• WHAT IS BEING ASKED: In the records below, one line contains "let next := nextExpiry". Print that line and every line after it exactly, down to the final one.
[DATASET RECORDS Boundary: Start]
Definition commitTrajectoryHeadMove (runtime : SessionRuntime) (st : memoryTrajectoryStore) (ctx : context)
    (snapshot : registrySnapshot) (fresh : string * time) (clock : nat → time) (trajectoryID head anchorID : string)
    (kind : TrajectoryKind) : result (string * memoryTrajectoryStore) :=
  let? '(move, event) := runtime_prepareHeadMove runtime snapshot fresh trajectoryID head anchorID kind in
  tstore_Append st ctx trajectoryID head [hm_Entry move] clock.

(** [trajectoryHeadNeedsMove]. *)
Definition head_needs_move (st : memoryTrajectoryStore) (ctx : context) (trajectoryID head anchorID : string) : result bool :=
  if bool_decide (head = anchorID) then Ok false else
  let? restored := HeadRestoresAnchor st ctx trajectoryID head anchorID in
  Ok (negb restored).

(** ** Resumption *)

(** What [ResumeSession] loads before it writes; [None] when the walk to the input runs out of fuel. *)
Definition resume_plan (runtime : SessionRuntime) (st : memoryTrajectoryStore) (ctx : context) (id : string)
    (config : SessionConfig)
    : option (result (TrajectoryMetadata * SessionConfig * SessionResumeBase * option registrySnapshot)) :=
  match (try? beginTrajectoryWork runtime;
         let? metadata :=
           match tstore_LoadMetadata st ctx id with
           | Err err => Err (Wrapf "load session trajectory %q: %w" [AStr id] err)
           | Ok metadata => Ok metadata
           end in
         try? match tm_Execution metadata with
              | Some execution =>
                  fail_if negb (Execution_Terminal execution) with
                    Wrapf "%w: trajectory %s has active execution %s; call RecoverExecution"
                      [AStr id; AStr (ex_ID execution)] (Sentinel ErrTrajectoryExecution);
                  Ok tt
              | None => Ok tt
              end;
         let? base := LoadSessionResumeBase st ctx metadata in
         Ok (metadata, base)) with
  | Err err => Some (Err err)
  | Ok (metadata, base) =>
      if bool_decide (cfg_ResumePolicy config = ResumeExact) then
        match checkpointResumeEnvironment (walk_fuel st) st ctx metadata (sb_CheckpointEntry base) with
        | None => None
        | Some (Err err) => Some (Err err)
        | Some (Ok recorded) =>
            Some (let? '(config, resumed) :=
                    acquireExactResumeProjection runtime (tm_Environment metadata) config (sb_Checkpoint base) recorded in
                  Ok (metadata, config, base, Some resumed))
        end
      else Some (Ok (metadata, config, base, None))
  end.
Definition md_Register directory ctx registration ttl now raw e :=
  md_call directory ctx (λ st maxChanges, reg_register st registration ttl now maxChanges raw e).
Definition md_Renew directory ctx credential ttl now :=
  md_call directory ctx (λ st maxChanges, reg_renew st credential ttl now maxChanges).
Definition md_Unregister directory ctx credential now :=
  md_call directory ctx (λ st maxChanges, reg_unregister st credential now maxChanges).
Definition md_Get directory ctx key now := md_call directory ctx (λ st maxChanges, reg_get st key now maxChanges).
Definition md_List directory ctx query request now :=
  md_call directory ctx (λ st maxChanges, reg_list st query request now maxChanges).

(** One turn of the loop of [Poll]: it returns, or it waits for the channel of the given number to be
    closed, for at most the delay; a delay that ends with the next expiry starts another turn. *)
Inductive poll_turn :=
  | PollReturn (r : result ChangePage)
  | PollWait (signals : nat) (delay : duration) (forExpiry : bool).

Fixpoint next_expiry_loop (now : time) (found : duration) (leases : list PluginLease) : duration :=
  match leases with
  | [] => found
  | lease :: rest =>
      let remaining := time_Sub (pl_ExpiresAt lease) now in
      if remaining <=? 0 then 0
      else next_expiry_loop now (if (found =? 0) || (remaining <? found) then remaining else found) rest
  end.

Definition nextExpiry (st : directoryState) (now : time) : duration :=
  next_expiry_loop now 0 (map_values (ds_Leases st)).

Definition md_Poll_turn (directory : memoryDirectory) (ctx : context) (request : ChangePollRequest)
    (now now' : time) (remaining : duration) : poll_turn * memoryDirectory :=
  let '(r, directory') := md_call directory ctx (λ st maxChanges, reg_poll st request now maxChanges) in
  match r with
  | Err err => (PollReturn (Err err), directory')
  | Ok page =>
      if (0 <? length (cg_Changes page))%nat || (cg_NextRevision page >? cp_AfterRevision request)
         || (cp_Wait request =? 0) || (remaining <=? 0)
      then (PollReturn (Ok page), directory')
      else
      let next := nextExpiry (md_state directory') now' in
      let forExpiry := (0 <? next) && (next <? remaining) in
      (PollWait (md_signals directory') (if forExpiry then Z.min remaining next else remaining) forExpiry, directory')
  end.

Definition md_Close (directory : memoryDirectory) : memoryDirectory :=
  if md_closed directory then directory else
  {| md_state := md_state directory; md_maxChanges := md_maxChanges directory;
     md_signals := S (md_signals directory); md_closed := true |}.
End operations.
[DATASET RECORDS Boundary: End]
• ANSWER:
      let next := nextExpiry (md_state directory') now' in
      let forExpiry := (0 <? next) && (next <? remaining) in
      (PollWait (md_signals directory') (if forExpiry then Z.min remaining next else remaining) forExpiry, directory')
  end.

Definition md_Close (directory : memoryDirectory) : memoryDirectory :=
  if md_closed directory then directory else
  {| md_state := md_state directory; md_maxChanges := md_maxChanges directory;
     md_signals := S (md_signals directory); md_closed := true |}.
End operations.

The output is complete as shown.